9. 'Knightriders' (1981)
"Knightriders" is easily one of the strangest entries in the Romero canon, but that strangeness is also the source of its off-kilter charm. How many other directors would even attempt to make a movie about a motorcycle gang masquerading as Renaissance faire jousters? Beneath the weird trappings, though, the film actually has a very personal message the clash between an artist's need for financial success and their desire to pursue their art on their terms.
8. 'Land of the Dead' (2005)
Romero finally returned to the genre he basically created in this 2005 film. While not as novel or influential as Romero's earlier "Dead" films, "Land of the Dead" showed what was possible when Romero had a real, studio-level budget to work with. It was fun seeing him kick ass with a big budget.
7. 'Bruiser' (2000)
Romero proved he still had something special to bring to the horror genre as the 21st Century loomed. This underlooked gem cast Jason Flemyng as a spineless corporate drone who snaps and becomes a ruthless killer after his face transforms into a featureless mask. You really can;t go wrong with a Romero film that features a Misfits soundtrack and Peter Stormare as a slimy boss.

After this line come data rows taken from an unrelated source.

Lemma AddBalance_mints_witness :
  exists s', cStateDb_AddBalance env0 bob 7 live0 = (Ok tt, on_world (set_sdk s') (touched_live bob live0)) /\
    bank_delta sdk0 s' (at_account a_bob "wei" 7) (at_denom "wei" 7) /\
    accounts_grow sdk0 s' [module_address "evm"; a_bob].
Proof.
  assert (BlockedAddr (S:=sdk_state) a_bob = false) as Hb by (by vm_compute).
  pose proof (AddBalance_mints env0 bob 7 live0 ltac:(lia) evm_ready0 (fun d => supply_room 7 d ltac:(lia))) as H.
  rewrite Hb in H. exact H.
Defined.

Lemma transfer_conserves_supply_witness :
  exists l', (cStateDb_SubBalance env0 alice 7 ;; cStateDb_AddBalance env0 bob 7) live0 = (Ok tt, l') /\
    forall d, GetSupply (w_sdk (l_world l')) d = GetSupply sdk0 d.
Proof.
  destruct (transfer_conserves_supply env0 alice bob 7 live0) as (l' & El & Hl).
  - lia.
  - apply evm_ready0.
  - apply alice_unlocked.
  - vm_compute. congruence.
  - intros d. pose proof (sdk0_supply d) as Hs. change (GetSupply sdk0 d < 2 ^ 256). lia.
  - done.
  - exists l'. split; [done|]. intros d. apply Hl.
Defined.

Lemma CreateAccount_carries_balance_witness :
  exists l', cStateDb_CreateAccount 0 alice live0 = (Ok tt, l') /\
    GetBalance (w_sdk (l_world l')) a_alice "wei" = 1000000 /\ cStateDb_GetCodeHash alice l' = EmptyCodeHash.
Proof.
  destruct (cStateDb_CreateAccount 0 alice live0) as [r l'] eqn:El.
  assert (r = Ok tt) as -> by (apply (f_equal fst) in El; cbn [fst] in El; rewrite <- El; by vm_compute).
  exists l'. split; [done|].
  destruct (CreateAccount_carries_balance 0 alice live0 l') as (_ & Hc & _ & _ & Hb & _).
  - apply evm_store_wf0.
  - done.
  - exact El.
  - split; [|exact Hc]. rewrite Hb. by vm_compute.
Defined.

6. 'Day of the Dead' (1985)
The final part of Romero's original zombie trilogy is definitely the weakest, but that doesn't really say a whole lot. "Day" offers a bleak look at the zombie apocalypse, with a ragtag band of humans holed up in a military bunker while endless hordes of the undead wait outside. Better than most zombie movies, it begs the question of whether zombies or humankind are the true monsters.
5. 'Creepshow' (1982)
George Romero and Stephen King are two great tastes that taste great together. This anthology film takes its cues from classic horror comics and focuses as much on humor as delivering scares. But despite the often goofy approach, "Creepshow" also contains some of the most unsettling sequences in horror movie history.
4. 'The Crazies' (1973)
"The Crazies" plays like a thematic sequel to "Night of the Living Dead." While it substitutes a viral epidemic for a zombie outbreak, it's equally concerned with exploring what happens when civilization breaks down and ordinary people fight for their very survival. It's definitely a must-watch for any Romero fanatic.
3. 'Martin' (1978)
As much as Romero's name has become synonymous with zombie horror, he also crafted one of the great (albeit underappreciated) vampire movies of the 20th Century. This clever spin on the genre follows a protagonist who believes himself to be a vampire. It's a film that shows just how far Romero had come as a director and storyteller in the ten years since "Night of the Living Dead."
2. 'Night of the Living Dead' (1968)
This is the film that singlehandedly birthed the zombie genre as we know it today. "Night of the Living Dead" continues to resonate because it combines a terrifying premise with a captivating look at what happens when a group of desperate survivors are holed up in a house together.
1. 'Dawn of the Dead' (1978)
Throughout his career, Romero was preoccupied with two things -- zombies and the futility of capitalistic society. "Dawn of the Dead" is a perfect storm of both elements. It delivers plenty of terrific zombie horror, but it works equally well as a satire of consumer-driven American culture. More than any zombie movie before or since, "Dawn of the Dead" shows us that humanity will always be its own worst enemy.